_REQUIREMENT_.
Report every line of the listing below in which the string "Hstart" appears.

_SUPPLIED DATA_.
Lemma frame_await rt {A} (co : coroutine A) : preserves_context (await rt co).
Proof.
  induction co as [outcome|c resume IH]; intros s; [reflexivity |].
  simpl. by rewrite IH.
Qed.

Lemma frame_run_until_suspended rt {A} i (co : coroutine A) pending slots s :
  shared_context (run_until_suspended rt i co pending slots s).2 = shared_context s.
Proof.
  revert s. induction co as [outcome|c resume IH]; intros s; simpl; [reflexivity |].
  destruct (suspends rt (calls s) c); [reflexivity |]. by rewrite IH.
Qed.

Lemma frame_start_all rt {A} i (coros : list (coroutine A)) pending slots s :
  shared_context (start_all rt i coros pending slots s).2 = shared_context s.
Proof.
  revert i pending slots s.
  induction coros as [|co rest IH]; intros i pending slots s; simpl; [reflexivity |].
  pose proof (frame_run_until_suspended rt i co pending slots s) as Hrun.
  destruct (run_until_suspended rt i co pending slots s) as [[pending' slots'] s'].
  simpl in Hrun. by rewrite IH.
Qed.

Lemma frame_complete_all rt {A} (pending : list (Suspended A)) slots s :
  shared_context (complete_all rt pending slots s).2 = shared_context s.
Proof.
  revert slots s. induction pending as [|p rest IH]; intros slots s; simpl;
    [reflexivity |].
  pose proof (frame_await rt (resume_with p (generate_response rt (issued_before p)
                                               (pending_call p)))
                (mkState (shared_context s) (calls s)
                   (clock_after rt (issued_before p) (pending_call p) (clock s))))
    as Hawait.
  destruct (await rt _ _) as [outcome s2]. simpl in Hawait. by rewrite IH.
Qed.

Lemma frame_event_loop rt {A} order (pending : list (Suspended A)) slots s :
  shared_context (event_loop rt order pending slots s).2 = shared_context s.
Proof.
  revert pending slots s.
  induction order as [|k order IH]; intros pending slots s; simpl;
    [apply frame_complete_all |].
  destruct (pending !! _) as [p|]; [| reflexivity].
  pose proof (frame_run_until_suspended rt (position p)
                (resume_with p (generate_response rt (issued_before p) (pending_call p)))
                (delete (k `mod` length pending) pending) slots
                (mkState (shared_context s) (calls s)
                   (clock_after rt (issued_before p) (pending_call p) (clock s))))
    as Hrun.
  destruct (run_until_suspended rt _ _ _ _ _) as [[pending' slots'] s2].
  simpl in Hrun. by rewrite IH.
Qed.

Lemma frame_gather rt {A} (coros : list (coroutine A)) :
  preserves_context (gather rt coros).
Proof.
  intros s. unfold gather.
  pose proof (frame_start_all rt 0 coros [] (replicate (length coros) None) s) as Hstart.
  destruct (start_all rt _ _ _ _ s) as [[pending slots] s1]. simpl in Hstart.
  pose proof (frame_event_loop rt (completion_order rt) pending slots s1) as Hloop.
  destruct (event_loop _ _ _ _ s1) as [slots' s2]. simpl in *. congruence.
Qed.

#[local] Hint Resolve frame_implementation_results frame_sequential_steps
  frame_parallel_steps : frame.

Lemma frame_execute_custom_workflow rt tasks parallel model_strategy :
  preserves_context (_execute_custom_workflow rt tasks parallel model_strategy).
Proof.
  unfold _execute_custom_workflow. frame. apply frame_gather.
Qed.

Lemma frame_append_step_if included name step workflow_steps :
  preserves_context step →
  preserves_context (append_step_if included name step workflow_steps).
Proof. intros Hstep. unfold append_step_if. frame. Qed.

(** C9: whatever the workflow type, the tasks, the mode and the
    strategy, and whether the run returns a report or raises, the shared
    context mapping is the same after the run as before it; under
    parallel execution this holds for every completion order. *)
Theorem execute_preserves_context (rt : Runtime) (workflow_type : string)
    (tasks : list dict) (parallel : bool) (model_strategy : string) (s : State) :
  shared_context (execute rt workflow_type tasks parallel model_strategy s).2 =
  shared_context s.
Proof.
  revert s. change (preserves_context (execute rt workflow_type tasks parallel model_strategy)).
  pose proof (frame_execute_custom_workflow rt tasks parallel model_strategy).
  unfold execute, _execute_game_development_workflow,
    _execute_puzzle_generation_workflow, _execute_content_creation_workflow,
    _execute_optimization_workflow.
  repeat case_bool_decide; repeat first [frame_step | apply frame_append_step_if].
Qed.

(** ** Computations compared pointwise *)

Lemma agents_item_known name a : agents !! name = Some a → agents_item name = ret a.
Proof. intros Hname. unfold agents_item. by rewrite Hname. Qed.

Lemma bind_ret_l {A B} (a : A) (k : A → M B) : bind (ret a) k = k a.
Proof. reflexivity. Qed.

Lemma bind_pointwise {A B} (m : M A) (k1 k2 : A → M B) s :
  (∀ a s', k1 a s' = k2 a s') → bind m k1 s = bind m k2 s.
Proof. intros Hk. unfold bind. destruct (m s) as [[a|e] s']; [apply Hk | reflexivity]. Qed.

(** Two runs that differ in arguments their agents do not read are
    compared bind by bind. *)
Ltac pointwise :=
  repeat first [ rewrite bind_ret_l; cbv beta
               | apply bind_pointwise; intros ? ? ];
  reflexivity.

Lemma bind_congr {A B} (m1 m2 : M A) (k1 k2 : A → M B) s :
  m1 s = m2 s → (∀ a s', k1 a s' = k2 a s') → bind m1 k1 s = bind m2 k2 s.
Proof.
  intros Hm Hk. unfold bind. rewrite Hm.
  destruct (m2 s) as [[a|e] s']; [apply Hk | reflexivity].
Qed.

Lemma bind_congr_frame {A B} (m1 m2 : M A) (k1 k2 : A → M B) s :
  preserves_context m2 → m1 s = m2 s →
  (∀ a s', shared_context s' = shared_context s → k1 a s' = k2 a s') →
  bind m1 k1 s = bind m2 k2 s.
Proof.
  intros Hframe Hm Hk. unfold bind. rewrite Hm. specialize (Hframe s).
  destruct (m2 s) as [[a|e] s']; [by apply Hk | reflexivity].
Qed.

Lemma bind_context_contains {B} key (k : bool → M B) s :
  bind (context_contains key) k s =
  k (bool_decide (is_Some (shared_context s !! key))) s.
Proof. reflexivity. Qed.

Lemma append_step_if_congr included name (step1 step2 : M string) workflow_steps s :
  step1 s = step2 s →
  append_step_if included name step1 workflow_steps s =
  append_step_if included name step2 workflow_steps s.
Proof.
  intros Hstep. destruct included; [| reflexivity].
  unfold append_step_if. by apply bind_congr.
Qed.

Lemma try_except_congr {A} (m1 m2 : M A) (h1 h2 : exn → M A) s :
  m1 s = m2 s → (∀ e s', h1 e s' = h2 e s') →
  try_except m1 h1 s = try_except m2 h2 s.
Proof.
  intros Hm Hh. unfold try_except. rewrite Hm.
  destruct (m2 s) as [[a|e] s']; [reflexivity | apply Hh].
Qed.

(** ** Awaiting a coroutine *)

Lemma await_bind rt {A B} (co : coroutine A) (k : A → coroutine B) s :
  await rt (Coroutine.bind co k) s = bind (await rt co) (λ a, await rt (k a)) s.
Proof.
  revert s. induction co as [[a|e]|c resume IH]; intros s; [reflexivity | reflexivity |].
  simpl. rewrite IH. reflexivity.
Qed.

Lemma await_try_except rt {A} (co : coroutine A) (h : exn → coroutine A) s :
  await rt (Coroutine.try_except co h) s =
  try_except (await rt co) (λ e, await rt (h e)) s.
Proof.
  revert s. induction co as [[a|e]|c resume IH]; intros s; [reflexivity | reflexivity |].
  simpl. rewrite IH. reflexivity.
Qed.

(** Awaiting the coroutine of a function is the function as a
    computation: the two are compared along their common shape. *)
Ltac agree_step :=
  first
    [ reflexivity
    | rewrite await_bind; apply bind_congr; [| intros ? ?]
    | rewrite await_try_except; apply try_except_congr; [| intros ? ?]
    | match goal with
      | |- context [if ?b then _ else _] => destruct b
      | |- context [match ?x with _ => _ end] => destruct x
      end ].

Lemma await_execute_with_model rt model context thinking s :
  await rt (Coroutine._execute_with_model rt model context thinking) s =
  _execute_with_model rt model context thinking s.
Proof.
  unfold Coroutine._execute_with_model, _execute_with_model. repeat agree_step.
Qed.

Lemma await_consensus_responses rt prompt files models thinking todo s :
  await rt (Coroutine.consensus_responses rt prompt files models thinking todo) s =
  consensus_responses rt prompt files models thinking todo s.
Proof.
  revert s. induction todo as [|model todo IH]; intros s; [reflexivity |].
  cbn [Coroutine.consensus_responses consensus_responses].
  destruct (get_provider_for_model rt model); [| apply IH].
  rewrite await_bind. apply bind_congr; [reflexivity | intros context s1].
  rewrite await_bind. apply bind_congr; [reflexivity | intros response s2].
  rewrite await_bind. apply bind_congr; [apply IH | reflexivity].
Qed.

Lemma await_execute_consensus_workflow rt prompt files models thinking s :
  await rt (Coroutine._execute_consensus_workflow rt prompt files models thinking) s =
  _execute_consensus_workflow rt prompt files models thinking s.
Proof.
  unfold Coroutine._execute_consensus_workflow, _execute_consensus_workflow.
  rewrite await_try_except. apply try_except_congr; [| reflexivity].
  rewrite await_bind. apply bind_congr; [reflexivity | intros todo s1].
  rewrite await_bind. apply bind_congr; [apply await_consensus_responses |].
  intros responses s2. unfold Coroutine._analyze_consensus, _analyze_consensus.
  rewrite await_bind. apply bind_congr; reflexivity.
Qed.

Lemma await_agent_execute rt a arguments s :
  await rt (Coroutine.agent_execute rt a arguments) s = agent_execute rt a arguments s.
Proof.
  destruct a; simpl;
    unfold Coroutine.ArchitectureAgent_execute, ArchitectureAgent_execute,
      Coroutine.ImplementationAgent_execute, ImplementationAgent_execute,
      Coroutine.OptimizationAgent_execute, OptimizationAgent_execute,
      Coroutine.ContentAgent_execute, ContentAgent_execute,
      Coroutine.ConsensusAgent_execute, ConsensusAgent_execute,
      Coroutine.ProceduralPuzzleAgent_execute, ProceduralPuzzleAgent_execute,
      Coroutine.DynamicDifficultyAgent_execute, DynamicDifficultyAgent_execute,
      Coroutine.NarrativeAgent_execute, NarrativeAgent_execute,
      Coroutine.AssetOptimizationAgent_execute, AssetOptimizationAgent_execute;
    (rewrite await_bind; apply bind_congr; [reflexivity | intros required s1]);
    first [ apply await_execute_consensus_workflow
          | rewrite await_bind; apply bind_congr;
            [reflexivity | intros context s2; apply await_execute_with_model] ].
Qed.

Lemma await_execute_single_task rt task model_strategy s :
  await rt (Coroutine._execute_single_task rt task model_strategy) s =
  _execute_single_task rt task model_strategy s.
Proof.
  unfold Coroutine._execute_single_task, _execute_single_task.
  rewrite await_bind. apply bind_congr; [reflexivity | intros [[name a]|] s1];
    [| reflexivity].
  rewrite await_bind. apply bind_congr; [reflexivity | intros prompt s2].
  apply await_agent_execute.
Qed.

_WRITTEN SOLUTION_.
  pose proof (frame_start_all rt 0 coros [] (replicate (length coros) None) s) as Hstart.
  destruct (start_all rt _ _ _ _ s) as [[pending slots] s1]. simpl in Hstart.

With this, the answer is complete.